══ MATERIAL FOR THE TASK

(** ** Secret containment *)

(* src: pkg/contract/secret_containment.go 27-40 SecretDecision *)
Record SecretDecision := mkSecretDecision {
  sd_Verdict : ActionVerdict; sd_Rule : string; sd_Marker : string; sd_Reason : string }.

(* src: pkg/contract/secret_containment.go 42-63 sensitivePaths *)
Definition sensitivePaths : list (string * string) :=
  [ ("/.aws/", "~/.aws"); ("/.aws ", "~/.aws"); ("~/.aws", "~/.aws");
    ("/.ssh/", "~/.ssh"); ("/.ssh ", "~/.ssh"); ("~/.ssh", "~/.ssh");
    ("/.netrc", "~/.netrc"); ("~/.netrc", "~/.netrc");
    ("/.gnupg/", "~/.gnupg"); ("~/.gnupg", "~/.gnupg");
    ("/.kube/config", "~/.kube/config"); ("~/.kube/config", "~/.kube/config");
    ("/.docker/config.json", "~/.docker/config.json");
    ("/.npmrc", "~/.npmrc"); ("~/.npmrc", "~/.npmrc");
    ("/.pypirc", "~/.pypirc"); ("~/.pypirc", "~/.pypirc");
    (".env.production", ".env"); (".env.local", ".env"); (".env", ".env");
    ("id_rsa", "id_rsa"); ("id_ed25519", "id_ed25519"); ("id_ecdsa", "id_ecdsa");
    ("credentials.json", "credentials.json"); ("service-account", "service-account");
    (".pem", ".pem"); (".p12", ".p12"); (".pfx", ".pfx"); (".keystore", ".keystore") ].

(* src: pkg/contract/secret_containment.go 65-70 benignSecretVerbs *)
Definition benignSecretVerbs : list string :=
  ["ls "; "ll "; "mkdir "; "chmod "; "chown "; "stat "; "test -"; "touch "].

(* src: pkg/contract/secret_containment.go 72-75 secretWriteVerbs *)
Definition secretWriteVerbs : list string :=
  ["curl"; "wget"; "scp"; "rsync"; "nc "; "netcat"; "base64"; "| mail"; "ftp "].

(* src: pkg/contract/secret_containment.go 165-175 firstSensitivePath *)
Definition firstSensitivePath (norm : string) : option string :=
  option_map snd (List.find (fun p => Contains norm (fst p)) sensitivePaths).

(* src: pkg/contract/secret_containment.go 158-163 containsSensitivePath *)
Definition containsSensitivePath (norm : string) : bool :=
  match firstSensitivePath norm with Some _ => true | None => false end.

Record broadTokenRule := mkBroadTokenRule {
  bt_id : string; bt_marker : string; bt_reason : string; bt_match : string -> bool }.

(** [json_pair k sep v]: the text ["k"<sep>"v"]. *)
Definition json_pair (k sep v : string) : string :=
  let q := String dquote "" in q +:+ k +:+ q +:+ sep +:+ q +:+ v +:+ q.

(* src: pkg/contract/secret_containment.go 77-105 broadTokenRules *)
Definition broadTokenRules : list broadTokenRule :=
  [ mkBroadTokenRule "chmod-world-on-secret" "chmod 777"
      "world-writable/readable permission on a credential exposes it to all local users"
      (fun norm => (Contains norm "chmod 777" || Contains norm "chmod -r 777"
                    || Contains norm "chmod a+rwx") && containsSensitivePath norm);
    mkBroadTokenRule "iam-wildcard-grant" "action:* / resource:*"
      "wildcard IAM action/resource grant is an over-broad token"
      (fun norm => Contains norm (json_pair "action" ": " "*") || Contains norm (json_pair "action" ":" "*")
                   || Contains norm (json_pair "resource" ": " "*") || Contains norm (json_pair "resource" ":" "*")) ].

(* src: pkg/contract/secret_containment.go 177-186 hasExfilVerb *)
Definition hasExfilVerb (norm : string) : bool := existsb (fun v => Contains norm v) secretWriteVerbs.

(* src: pkg/contract/secret_containment.go 188-198 hasBenignSecretVerb *)
Definition hasBenignSecretVerb (norm : string) : bool := existsb (fun v => HasPrefix norm v) benignSecretVerbs.

(* src: pkg/contract/secret_containment.go 107-156 SecretDecisionFor *)
Definition SecretDecisionFor (command : string) : SecretDecision :=
  let norm := normalizeCommand command in
  if String.eqb norm "" then mkSecretDecision ActionAllow "" "" ""
  else match List.find (fun rule => bt_match rule norm) broadTokenRules with
  | Some rule => mkSecretDecision ActionDeny (bt_id rule) (bt_marker rule) (bt_reason rule)
  | None =>
      match firstSensitivePath norm with
      | None => mkSecretDecision ActionAllow "" "" ""
      | Some marker =>
          if hasExfilVerb norm then
            mkSecretDecision ActionDeny "secret-exfiltration" marker
              "transmitting a credential-bearing path off-host is exfiltration"
          else if hasBenignSecretVerb norm then mkSecretDecision ActionAllow "" "" ""
          else mkSecretDecision ActionNeedsHITL "sensitive-path-access" marker
                 "access to a credential-bearing path; confirm it is intended"
      end
  end.

(* src: pkg/contract/secret_containment.go 200-208 NewSecretFlaggedLedgerEntry *)
Definition NewSecretFlaggedLedgerEntry (at_ : Z) (cycleID command : string) (decision : SecretDecision)
    : HarnessLedgerEntry :=
  let summary := verdict_string (sd_Verdict decision) +:+ " [" +:+ sd_Rule decision +:+ "] " +:+
                 sd_Marker decision +:+ ": " +:+ sd_Reason decision in
  NewHarnessLedgerEntry at_ cycleID LedgerEventSecretFlagged summary [command].

(** ** The combined decision *)

(** The default branch of the Go switch is for values outside the enumeration. *)
(* src: pkg/contract/tooluse_gate.go 26-41 actionVerdictSeverity *)
Definition actionVerdictSeverity (v : ActionVerdict) : Z :=
  match v with ActionDeny => 2 | ActionNeedsHITL => 1 | ActionAllow => 0 end.

(* src: pkg/contract/tooluse_gate.go 43-57 ToolUseCheck *)
Inductive ToolUseCheck : Set := ToolUseCheckNone | ToolUseCheckAction | ToolUseCheckSecret.

Definition check_string (c : ToolUseCheck) : string :=
  match c with ToolUseCheckNone => "" | ToolUseCheckAction => "action" | ToolUseCheckSecret => "secret" end.

(* src: pkg/contract/tooluse_gate.go 59-76 ToolUseDecision *)
Record ToolUseDecision := mkToolUseDecision {
  tu_Verdict : ActionVerdict; tu_Check : ToolUseCheck; tu_Rule : string; tu_Reason : string }.

(* src: pkg/contract/tooluse_gate.go 78-84 ToolUseDecision.IsBlocking *)
Definition IsBlocking (d : ToolUseDecision) : bool :=
  match tu_Verdict d with ActionDeny | ActionNeedsHITL => true | ActionAllow => false end.

(* src: pkg/contract/tooluse_gate.go 86-129 DecideToolUse *)
Definition DecideToolUse (command : string) : ToolUseDecision :=
  let action := ActionDecisionFor command in
  let secret := SecretDecisionFor command in
  if (actionVerdictSeverity (ad_Verdict action) <? actionVerdictSeverity (sd_Verdict secret))%Z then
    mkToolUseDecision (sd_Verdict secret) ToolUseCheckSecret (sd_Rule secret) (sd_Reason secret)
  else match ad_Verdict action with
       | ActionAllow => mkToolUseDecision ActionAllow ToolUseCheckNone "" ""
       | v => mkToolUseDecision v ToolUseCheckAction (ad_Rule action) (ad_Reason action)
       end.

(* src: pkg/contract/tooluse_gate.go 131-141 NewToolUseDecisionLedgerEntry *)
Definition NewToolUseDecisionLedgerEntry (at_ : Z) (cycleID command : string) (decision : ToolUseDecision)
    : HarnessLedgerEntry :=
  let summary := verdict_string (tu_Verdict decision) +:+ " [" +:+ check_string (tu_Check decision) +:+ ":" +:+
                 tu_Rule decision +:+ "]: " +:+ tu_Reason decision in
  NewHarnessLedgerEntry at_ cycleID LedgerEventToolUseDecision summary [command].

(** ** Normalisation *)

Lemma normalizeCommand_words c : normalizeCommand c = Join (map ToLower (Fields c)) " ".
Proof. unfold normalizeCommand. by rewrite ToLower_Join. Qed.

Lemma Fields_normalize c : Fields (normalizeCommand c) = map ToLower (Fields c).
Proof.
  rewrite normalizeCommand_words. apply Fields_Join. apply Forall_map.
  eapply Forall_impl; [apply Fields_words|]. intros w. apply ToLower_word.
Qed.

Lemma normalizeCommand_idem c : normalizeCommand (normalizeCommand c) = normalizeCommand c.
Proof.
  rewrite (normalizeCommand_words (normalizeCommand c)), Fields_normalize, map_map, (normalizeCommand_words c).
  f_equal. apply map_ext. apply ToLower_idem.
Qed.

Lemma decisions_normalized c c' :
  normalizeCommand c = normalizeCommand c' ->
  ActionDecisionFor c = ActionDecisionFor c' /\ SecretDecisionFor c = SecretDecisionFor c'.
Proof. intros E. unfold ActionDecisionFor, SecretDecisionFor. by rewrite E. Qed.

(** The gates see a command only through its words and up to case: two commands with
    the same words up to case, whatever blanks separate them, get the same decision from
    each gate and from [DecideToolUse]; in particular the decision on a command is the
    decision on its normal form. *)
Theorem DecideToolUse_normalized :
  (forall c c', map ToLower (Fields c) = map ToLower (Fields c') ->
     ActionDecisionFor c = ActionDecisionFor c' /\ SecretDecisionFor c = SecretDecisionFor c' /\
     DecideToolUse c = DecideToolUse c') /\
  (forall c, DecideToolUse (normalizeCommand c) = DecideToolUse c).
Proof.
  split.
  - intros c c' E. destruct (decisions_normalized c c') as [H1 H2]; [by rewrite !normalizeCommand_words, E|].
    unfold DecideToolUse. by rewrite H1, H2.
  - intros c. destruct (decisions_normalized (normalizeCommand c) c (normalizeCommand_idem c)) as [H1 H2].
    unfold DecideToolUse. by rewrite H1, H2.
Qed.

(** ** The combined verdict *)

(** An allow decision carries no rule, and a blocking one names its rule. *)
Lemma ActionDecisionFor_rule c :
  ad_Verdict (ActionDecisionFor c) = ActionAllow <-> ad_Rule (ActionDecisionFor c) = "".
Proof.
  unfold ActionDecisionFor. destruct (String.eqb _ ""); [done|].
  destruct (List.find _ destructiveActionRules) as [r|] eqn:E; [|done].
  apply List.find_some in E as [Hin _]. cbn [destructiveActionRules In] in Hin.
  by repeat destruct Hin as [<-|Hin].
Qed.

(** The first rule of the table is the removal rule, and no other has its name. *)
Lemma removal_rule_first norm :
  match List.find (fun rule => ar_match rule norm) destructiveActionRules with
  | Some r => (ar_id r = "rm-rf-root" <-> matchRecursiveRemoveRoot norm = true) /\
              (matchRecursiveRemoveRoot norm = true -> ar_verdict r = ActionDeny)
  | None => matchRecursiveRemoveRoot norm = false
  end.
Proof.
  unfold destructiveActionRules at 1. cbn [List.find ar_match].
  destruct (matchRecursiveRemoveRoot norm); [done|].
  destruct (matchForkBomb norm); [done|]. destruct (matchDiskOverwrite norm); [done|].
  destruct (matchForcePushProtected norm); [done|]. destruct (matchGitHardResetRemote norm); [done|].
  by destruct (matchSQLDrop norm).
Qed.

Lemma force_push_denied norm :
  matchForcePushProtected norm = true ->
  match List.find (fun rule => ar_match rule norm) destructiveActionRules with
  | Some r => ar_verdict r = ActionDeny
  | None => False
  end.
Proof.
  intros H. unfold destructiveActionRules at 1. cbn [List.find ar_match]. rewrite H.
  destruct (matchRecursiveRemoveRoot norm); [done|].
  destruct (matchForkBomb norm); [done|]. by destruct (matchDiskOverwrite norm).
Qed.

════

Look above for the line that contains "(* src: pkg/contract/secret_containment.go 27-40". Starting there, transcribe every line exactly until you have copied the line that contains "(** [json_pair k".

**TASK RESULT:**
(* src: pkg/contract/secret_containment.go 27-40 SecretDecision *)
Record SecretDecision := mkSecretDecision {
  sd_Verdict : ActionVerdict; sd_Rule : string; sd_Marker : string; sd_Reason : string }.

(* src: pkg/contract/secret_containment.go 42-63 sensitivePaths *)
Definition sensitivePaths : list (string * string) :=
  [ ("/.aws/", "~/.aws"); ("/.aws ", "~/.aws"); ("~/.aws", "~/.aws");
    ("/.ssh/", "~/.ssh"); ("/.ssh ", "~/.ssh"); ("~/.ssh", "~/.ssh");
    ("/.netrc", "~/.netrc"); ("~/.netrc", "~/.netrc");
    ("/.gnupg/", "~/.gnupg"); ("~/.gnupg", "~/.gnupg");
    ("/.kube/config", "~/.kube/config"); ("~/.kube/config", "~/.kube/config");
    ("/.docker/config.json", "~/.docker/config.json");
    ("/.npmrc", "~/.npmrc"); ("~/.npmrc", "~/.npmrc");
    ("/.pypirc", "~/.pypirc"); ("~/.pypirc", "~/.pypirc");
    (".env.production", ".env"); (".env.local", ".env"); (".env", ".env");
    ("id_rsa", "id_rsa"); ("id_ed25519", "id_ed25519"); ("id_ecdsa", "id_ecdsa");
    ("credentials.json", "credentials.json"); ("service-account", "service-account");
    (".pem", ".pem"); (".p12", ".p12"); (".pfx", ".pfx"); (".keystore", ".keystore") ].

(* src: pkg/contract/secret_containment.go 65-70 benignSecretVerbs *)
Definition benignSecretVerbs : list string :=
  ["ls "; "ll "; "mkdir "; "chmod "; "chown "; "stat "; "test -"; "touch "].

(* src: pkg/contract/secret_containment.go 72-75 secretWriteVerbs *)
Definition secretWriteVerbs : list string :=
  ["curl"; "wget"; "scp"; "rsync"; "nc "; "netcat"; "base64"; "| mail"; "ftp "].

(* src: pkg/contract/secret_containment.go 165-175 firstSensitivePath *)
Definition firstSensitivePath (norm : string) : option string :=
  option_map snd (List.find (fun p => Contains norm (fst p)) sensitivePaths).

(* src: pkg/contract/secret_containment.go 158-163 containsSensitivePath *)
Definition containsSensitivePath (norm : string) : bool :=
  match firstSensitivePath norm with Some _ => true | None => false end.

Record broadTokenRule := mkBroadTokenRule {
  bt_id : string; bt_marker : string; bt_reason : string; bt_match : string -> bool }.

(** [json_pair k sep v]: the text ["k"<sep>"v"]. *)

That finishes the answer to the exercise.